[DATASET CONTENT]

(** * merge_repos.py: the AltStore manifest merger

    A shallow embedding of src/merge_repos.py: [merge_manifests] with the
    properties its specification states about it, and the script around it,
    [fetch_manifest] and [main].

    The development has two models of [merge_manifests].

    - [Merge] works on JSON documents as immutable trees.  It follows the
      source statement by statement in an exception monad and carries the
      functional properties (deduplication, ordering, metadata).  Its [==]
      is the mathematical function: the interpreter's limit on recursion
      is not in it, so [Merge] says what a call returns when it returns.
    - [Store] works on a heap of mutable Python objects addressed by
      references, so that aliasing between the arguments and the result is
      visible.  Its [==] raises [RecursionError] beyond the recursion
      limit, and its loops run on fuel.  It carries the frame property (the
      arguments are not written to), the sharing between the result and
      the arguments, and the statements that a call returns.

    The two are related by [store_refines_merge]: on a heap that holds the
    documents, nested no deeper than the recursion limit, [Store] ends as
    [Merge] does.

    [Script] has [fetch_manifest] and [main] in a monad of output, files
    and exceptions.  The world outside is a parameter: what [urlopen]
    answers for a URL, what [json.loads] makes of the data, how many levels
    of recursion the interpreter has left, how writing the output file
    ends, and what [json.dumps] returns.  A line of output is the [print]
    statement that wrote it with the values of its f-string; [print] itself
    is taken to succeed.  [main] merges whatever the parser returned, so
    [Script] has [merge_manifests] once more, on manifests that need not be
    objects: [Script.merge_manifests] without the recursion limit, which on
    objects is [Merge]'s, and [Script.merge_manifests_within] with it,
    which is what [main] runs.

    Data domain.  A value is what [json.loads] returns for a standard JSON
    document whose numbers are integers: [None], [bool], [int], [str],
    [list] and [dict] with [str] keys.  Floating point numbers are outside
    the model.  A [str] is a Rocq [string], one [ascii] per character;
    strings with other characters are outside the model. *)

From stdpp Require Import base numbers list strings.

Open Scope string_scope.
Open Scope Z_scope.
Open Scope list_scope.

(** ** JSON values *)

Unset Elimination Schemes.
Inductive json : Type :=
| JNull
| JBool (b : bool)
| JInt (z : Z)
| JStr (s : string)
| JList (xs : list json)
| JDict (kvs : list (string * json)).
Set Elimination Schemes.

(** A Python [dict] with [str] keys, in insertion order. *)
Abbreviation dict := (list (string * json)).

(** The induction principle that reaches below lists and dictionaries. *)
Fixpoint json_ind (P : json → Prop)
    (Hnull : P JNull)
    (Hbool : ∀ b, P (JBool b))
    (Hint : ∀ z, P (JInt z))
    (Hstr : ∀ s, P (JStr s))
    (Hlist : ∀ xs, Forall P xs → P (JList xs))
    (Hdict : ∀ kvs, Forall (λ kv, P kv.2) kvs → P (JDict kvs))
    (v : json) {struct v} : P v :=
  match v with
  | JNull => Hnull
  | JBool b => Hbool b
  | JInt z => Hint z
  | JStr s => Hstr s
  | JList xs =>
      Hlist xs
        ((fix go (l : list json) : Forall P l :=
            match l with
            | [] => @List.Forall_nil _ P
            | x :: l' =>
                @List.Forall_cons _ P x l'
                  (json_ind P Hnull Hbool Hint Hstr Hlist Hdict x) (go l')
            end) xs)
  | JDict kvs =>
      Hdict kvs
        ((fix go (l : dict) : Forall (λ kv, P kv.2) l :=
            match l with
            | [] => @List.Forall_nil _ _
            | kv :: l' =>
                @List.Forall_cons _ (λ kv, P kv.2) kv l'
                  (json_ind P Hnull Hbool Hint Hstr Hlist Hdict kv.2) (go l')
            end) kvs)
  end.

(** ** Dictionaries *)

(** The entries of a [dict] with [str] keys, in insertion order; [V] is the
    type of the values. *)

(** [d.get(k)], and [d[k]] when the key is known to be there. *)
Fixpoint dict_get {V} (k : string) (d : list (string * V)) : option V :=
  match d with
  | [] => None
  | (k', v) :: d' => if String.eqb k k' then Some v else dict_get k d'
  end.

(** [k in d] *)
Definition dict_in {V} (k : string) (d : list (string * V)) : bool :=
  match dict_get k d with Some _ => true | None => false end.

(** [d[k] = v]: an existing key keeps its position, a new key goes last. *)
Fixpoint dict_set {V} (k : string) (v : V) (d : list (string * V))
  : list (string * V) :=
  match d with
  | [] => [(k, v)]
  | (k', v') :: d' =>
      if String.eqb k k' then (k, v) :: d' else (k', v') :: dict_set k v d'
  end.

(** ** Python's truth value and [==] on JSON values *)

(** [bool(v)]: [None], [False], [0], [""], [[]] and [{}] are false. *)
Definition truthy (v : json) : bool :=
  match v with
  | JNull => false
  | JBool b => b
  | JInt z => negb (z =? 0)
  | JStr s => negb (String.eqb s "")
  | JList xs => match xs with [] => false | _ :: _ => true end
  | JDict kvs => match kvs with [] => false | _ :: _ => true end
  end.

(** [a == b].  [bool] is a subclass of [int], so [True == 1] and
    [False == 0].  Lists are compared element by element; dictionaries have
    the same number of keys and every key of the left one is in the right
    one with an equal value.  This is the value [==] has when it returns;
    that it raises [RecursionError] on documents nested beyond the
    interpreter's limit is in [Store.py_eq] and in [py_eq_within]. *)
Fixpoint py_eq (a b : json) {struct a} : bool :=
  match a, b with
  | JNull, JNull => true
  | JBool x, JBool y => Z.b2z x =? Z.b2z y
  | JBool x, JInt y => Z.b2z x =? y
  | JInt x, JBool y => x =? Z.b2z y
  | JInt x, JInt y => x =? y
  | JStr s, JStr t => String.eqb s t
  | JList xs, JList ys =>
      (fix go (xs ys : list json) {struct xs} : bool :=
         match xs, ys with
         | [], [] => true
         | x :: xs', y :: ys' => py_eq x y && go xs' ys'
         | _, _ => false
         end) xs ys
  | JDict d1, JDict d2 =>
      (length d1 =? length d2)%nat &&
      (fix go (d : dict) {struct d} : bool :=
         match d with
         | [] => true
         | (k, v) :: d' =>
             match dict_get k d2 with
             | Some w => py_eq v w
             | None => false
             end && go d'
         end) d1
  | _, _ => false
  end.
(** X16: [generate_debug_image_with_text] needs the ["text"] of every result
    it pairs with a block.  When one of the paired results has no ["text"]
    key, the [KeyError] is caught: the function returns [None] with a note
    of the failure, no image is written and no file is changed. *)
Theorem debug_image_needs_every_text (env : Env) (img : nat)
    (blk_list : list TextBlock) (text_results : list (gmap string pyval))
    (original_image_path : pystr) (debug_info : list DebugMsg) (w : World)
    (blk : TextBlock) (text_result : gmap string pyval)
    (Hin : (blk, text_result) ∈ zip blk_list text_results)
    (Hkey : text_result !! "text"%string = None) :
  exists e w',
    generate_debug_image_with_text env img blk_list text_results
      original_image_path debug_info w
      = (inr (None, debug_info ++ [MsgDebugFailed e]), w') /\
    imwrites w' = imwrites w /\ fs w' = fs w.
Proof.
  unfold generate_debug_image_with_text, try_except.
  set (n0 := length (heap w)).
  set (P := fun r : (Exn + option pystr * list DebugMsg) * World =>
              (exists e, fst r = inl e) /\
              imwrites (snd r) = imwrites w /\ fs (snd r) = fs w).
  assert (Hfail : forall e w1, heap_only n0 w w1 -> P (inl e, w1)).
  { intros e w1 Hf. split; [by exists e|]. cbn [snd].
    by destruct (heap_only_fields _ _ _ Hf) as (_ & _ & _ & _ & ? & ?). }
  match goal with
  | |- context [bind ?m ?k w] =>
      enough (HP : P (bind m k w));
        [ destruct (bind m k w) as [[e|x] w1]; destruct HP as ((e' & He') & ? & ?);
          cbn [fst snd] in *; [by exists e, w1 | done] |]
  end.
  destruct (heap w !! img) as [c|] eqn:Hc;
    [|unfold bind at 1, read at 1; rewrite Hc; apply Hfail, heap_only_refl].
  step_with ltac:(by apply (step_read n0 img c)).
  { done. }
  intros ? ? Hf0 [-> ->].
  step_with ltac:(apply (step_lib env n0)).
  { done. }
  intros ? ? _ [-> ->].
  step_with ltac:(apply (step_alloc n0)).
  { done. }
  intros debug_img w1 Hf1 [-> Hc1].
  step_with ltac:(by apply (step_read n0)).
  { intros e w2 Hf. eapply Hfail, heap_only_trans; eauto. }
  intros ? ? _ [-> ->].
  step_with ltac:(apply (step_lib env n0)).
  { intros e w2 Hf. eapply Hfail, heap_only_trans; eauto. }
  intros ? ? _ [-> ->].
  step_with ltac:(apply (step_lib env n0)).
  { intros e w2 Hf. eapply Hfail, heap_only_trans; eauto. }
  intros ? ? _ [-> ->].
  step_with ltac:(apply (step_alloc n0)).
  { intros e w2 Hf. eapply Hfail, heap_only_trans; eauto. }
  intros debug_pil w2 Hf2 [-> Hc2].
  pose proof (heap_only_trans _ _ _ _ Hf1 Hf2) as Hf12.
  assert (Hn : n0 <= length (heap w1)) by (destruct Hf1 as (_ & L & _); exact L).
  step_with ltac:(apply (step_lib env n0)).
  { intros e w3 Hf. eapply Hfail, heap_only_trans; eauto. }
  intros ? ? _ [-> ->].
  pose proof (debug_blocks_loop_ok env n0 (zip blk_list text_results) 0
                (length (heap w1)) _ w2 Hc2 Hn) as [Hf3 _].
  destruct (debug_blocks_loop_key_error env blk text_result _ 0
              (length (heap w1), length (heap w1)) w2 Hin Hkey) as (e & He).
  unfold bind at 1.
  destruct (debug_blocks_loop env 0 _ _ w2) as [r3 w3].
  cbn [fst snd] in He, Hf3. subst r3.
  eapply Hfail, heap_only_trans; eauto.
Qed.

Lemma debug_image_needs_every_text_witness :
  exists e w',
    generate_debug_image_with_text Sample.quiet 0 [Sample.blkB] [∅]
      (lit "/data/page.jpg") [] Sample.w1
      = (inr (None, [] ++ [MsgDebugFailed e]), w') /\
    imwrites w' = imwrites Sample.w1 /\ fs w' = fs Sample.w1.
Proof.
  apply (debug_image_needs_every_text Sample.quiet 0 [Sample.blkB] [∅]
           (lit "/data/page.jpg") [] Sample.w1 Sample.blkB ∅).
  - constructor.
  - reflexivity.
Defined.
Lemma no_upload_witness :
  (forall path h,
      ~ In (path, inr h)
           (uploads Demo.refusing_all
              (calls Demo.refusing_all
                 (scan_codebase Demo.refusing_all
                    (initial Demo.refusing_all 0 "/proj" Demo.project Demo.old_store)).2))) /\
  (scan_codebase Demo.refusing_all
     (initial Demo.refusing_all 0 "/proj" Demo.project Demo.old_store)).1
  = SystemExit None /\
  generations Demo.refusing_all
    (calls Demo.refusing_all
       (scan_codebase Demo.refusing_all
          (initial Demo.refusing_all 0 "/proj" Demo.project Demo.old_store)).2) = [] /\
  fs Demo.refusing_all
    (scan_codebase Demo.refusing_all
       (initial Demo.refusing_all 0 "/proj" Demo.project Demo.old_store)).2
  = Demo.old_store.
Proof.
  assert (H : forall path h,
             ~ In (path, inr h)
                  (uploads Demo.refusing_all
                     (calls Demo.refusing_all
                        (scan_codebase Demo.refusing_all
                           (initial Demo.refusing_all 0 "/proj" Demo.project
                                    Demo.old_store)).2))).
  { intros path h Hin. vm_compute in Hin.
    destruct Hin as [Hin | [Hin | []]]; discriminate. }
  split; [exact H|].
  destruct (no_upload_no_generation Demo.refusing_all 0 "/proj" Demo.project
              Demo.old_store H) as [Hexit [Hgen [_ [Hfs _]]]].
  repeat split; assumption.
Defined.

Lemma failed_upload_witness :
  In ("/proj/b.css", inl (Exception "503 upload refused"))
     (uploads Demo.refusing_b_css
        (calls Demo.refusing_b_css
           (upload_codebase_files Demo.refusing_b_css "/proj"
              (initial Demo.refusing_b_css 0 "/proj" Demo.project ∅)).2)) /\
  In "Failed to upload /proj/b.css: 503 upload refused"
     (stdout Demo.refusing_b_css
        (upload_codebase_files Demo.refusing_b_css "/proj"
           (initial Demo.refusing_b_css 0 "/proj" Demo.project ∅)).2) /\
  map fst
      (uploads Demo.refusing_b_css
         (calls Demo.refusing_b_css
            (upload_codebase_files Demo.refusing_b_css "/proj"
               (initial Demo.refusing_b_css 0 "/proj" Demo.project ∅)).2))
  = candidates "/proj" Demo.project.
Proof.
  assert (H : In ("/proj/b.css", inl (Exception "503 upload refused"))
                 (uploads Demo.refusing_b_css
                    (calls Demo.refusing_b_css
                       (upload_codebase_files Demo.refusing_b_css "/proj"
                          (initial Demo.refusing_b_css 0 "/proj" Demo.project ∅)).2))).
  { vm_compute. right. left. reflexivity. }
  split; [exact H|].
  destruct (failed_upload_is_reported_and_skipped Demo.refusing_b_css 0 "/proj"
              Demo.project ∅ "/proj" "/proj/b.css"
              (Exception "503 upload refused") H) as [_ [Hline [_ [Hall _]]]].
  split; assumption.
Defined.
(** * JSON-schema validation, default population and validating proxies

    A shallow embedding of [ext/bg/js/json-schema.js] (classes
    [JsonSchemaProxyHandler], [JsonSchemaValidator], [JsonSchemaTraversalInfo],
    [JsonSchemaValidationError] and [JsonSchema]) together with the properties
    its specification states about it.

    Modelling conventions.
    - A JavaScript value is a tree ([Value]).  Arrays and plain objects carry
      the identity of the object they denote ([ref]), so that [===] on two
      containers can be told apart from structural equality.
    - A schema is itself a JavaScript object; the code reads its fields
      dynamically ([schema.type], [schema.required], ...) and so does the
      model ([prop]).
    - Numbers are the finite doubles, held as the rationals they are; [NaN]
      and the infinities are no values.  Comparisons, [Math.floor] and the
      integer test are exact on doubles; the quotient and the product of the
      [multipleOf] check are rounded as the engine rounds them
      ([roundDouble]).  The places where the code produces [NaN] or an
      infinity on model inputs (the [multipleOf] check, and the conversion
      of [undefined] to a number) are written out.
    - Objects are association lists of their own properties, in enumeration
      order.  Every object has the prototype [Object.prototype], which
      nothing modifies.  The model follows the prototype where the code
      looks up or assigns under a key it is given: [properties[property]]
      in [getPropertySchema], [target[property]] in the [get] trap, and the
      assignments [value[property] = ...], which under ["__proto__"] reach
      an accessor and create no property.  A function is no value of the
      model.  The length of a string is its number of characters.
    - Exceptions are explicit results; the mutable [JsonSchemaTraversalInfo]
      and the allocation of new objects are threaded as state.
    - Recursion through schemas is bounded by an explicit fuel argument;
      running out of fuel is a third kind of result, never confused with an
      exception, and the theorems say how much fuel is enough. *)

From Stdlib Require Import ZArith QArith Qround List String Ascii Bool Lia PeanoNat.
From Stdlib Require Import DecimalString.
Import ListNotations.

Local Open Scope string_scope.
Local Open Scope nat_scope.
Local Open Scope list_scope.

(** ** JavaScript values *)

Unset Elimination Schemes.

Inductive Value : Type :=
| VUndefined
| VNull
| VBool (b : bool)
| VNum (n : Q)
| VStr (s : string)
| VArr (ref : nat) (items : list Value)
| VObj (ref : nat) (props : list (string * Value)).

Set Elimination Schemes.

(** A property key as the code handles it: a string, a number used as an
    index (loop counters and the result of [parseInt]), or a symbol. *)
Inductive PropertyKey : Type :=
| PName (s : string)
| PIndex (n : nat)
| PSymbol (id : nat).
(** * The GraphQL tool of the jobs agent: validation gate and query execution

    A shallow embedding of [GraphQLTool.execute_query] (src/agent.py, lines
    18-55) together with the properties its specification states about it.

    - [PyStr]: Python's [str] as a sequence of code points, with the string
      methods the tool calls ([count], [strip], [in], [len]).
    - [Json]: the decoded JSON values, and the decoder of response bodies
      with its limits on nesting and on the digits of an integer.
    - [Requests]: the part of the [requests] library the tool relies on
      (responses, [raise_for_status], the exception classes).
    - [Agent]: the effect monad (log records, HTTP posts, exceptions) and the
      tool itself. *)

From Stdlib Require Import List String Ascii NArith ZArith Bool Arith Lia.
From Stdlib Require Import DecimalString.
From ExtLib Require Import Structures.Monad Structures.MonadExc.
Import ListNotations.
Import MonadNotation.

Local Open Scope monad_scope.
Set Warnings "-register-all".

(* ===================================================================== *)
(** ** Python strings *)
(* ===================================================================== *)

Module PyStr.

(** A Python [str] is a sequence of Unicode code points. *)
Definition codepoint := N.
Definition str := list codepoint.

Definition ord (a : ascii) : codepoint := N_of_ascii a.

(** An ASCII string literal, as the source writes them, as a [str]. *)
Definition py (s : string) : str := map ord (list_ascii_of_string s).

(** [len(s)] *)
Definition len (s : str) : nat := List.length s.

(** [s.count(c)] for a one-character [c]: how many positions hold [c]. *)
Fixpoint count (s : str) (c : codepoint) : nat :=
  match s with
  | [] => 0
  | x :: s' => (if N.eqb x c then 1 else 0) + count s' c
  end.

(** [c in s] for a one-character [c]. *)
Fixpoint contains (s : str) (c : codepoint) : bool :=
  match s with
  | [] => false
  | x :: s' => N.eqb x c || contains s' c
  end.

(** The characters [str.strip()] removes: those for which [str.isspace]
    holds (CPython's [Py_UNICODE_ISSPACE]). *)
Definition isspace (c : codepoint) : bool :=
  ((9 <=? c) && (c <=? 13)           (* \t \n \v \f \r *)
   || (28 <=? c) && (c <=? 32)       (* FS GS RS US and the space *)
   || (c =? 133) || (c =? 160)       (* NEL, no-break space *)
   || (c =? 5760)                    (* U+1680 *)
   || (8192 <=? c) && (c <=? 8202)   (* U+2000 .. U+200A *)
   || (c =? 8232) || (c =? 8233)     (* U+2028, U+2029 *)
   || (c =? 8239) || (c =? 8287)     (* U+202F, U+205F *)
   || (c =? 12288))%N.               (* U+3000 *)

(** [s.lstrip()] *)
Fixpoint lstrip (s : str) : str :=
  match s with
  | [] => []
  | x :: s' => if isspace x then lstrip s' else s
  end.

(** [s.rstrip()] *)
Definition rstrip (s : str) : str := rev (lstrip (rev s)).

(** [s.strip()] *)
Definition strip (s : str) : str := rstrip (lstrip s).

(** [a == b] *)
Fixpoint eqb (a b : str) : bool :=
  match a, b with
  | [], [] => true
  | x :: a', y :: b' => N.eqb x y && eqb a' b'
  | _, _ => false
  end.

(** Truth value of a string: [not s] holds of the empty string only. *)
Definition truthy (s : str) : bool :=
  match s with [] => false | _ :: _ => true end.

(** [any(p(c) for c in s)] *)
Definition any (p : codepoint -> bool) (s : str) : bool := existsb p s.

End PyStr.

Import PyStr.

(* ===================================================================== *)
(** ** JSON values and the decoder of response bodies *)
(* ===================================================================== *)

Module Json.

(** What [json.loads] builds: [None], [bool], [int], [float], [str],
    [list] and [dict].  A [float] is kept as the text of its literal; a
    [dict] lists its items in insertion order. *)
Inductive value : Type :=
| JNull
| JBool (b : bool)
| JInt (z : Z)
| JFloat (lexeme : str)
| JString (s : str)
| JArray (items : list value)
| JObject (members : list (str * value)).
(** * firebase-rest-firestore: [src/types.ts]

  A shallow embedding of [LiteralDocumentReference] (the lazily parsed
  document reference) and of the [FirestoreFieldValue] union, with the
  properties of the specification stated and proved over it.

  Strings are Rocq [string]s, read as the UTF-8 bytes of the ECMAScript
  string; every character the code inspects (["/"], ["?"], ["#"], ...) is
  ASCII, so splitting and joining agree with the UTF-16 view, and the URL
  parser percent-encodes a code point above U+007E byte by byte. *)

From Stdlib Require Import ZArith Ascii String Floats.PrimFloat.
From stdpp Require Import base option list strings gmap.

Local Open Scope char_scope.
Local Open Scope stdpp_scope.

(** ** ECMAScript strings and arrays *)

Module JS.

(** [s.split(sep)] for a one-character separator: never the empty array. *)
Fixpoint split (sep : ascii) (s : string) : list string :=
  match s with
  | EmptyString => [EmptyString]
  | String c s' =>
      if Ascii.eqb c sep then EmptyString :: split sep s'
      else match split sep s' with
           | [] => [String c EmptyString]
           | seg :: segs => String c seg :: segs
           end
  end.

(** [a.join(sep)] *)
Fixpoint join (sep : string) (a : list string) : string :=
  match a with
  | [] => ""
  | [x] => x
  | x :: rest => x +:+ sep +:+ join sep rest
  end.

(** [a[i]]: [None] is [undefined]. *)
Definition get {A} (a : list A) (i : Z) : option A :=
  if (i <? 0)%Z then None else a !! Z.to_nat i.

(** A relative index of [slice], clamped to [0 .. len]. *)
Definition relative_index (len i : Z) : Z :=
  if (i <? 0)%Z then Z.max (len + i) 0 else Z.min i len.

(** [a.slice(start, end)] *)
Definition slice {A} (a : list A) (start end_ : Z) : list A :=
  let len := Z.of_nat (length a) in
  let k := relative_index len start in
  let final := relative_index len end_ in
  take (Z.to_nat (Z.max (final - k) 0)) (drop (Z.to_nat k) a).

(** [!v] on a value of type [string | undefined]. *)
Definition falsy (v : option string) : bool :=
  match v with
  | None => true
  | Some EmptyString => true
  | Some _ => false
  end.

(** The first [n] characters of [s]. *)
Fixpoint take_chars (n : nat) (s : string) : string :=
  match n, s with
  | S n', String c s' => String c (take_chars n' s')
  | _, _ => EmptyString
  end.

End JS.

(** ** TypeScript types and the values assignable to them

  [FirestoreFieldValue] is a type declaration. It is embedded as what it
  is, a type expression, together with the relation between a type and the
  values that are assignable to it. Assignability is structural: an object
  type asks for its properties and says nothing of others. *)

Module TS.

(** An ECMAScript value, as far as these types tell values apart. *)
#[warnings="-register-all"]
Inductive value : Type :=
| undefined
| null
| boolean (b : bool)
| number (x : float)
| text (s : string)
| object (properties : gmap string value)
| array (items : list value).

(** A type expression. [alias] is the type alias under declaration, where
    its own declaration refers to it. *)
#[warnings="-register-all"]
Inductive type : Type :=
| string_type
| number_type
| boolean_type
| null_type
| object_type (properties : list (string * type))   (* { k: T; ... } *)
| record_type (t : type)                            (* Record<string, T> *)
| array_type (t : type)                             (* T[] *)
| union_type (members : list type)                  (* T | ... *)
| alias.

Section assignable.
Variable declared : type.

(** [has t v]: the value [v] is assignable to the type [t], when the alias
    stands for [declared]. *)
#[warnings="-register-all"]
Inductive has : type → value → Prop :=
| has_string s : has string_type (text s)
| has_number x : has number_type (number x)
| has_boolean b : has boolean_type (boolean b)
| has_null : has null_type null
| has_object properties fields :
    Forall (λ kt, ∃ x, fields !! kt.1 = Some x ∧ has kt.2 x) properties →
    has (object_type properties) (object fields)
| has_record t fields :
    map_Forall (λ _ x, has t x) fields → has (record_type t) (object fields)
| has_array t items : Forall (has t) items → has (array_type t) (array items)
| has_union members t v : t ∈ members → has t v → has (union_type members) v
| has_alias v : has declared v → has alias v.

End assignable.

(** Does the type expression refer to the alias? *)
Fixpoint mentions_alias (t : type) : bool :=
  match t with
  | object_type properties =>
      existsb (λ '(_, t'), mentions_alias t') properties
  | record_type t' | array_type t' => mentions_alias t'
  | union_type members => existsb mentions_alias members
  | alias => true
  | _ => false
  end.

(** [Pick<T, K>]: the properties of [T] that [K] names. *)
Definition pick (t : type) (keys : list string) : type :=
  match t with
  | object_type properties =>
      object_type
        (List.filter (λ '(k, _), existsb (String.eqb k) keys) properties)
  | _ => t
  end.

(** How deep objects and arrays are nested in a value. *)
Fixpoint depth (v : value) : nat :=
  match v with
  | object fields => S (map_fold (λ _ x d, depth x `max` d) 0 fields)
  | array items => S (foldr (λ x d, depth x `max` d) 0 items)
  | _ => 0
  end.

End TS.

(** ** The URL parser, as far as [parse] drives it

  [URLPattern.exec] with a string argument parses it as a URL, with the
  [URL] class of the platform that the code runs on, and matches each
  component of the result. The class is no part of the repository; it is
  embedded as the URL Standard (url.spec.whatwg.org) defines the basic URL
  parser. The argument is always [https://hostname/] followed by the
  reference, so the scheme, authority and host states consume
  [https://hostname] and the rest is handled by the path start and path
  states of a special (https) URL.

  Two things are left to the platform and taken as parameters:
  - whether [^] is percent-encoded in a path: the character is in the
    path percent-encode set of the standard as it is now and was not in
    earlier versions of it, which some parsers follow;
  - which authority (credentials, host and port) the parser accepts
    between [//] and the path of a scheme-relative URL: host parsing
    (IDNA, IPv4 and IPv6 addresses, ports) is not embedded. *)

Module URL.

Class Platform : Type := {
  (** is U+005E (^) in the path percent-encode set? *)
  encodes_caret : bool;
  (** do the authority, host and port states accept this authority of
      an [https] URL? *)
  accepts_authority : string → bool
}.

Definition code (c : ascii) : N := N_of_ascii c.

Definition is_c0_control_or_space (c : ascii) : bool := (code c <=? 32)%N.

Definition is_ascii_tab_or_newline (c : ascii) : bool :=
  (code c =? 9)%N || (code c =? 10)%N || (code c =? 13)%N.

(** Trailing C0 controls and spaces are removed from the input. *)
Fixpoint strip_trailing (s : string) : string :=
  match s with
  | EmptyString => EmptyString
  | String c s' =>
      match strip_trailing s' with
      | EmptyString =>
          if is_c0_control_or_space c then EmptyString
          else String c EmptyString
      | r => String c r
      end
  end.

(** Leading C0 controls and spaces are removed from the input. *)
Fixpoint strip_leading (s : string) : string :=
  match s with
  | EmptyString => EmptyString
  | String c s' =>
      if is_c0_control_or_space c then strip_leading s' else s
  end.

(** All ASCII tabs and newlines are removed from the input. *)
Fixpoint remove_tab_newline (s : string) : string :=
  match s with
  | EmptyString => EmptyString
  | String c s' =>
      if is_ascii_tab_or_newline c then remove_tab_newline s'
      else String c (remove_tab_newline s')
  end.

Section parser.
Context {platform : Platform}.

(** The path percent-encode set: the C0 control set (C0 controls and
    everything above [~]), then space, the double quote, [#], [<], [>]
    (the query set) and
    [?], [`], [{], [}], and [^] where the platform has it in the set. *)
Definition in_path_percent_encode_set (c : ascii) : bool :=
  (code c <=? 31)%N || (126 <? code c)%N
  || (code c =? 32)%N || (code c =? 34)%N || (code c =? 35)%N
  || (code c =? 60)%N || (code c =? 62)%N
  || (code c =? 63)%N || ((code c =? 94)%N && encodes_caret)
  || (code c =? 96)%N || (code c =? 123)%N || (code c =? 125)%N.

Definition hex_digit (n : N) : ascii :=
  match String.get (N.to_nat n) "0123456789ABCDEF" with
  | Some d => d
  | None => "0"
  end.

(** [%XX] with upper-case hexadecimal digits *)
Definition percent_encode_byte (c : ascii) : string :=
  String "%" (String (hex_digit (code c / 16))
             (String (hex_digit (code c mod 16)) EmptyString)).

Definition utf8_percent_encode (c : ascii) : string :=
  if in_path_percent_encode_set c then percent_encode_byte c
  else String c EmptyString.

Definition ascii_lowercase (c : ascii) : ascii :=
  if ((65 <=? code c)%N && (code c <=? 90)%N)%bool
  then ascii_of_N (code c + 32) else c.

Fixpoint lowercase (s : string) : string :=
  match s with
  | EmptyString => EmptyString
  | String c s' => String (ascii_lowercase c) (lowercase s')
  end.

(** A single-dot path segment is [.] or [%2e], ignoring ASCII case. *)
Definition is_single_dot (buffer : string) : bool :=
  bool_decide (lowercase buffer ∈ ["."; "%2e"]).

[/DATASET CONTENT]

> _WHAT YOU SHOULD DO_
Begin with the first line of the listing above and write out each line exactly, ending with the line that contains "[fetch_manifest] and [main].".

> _RESPONSE AREA_
(** * merge_repos.py: the AltStore manifest merger

    A shallow embedding of src/merge_repos.py: [merge_manifests] with the
    properties its specification states about it, and the script around it,
    [fetch_manifest] and [main].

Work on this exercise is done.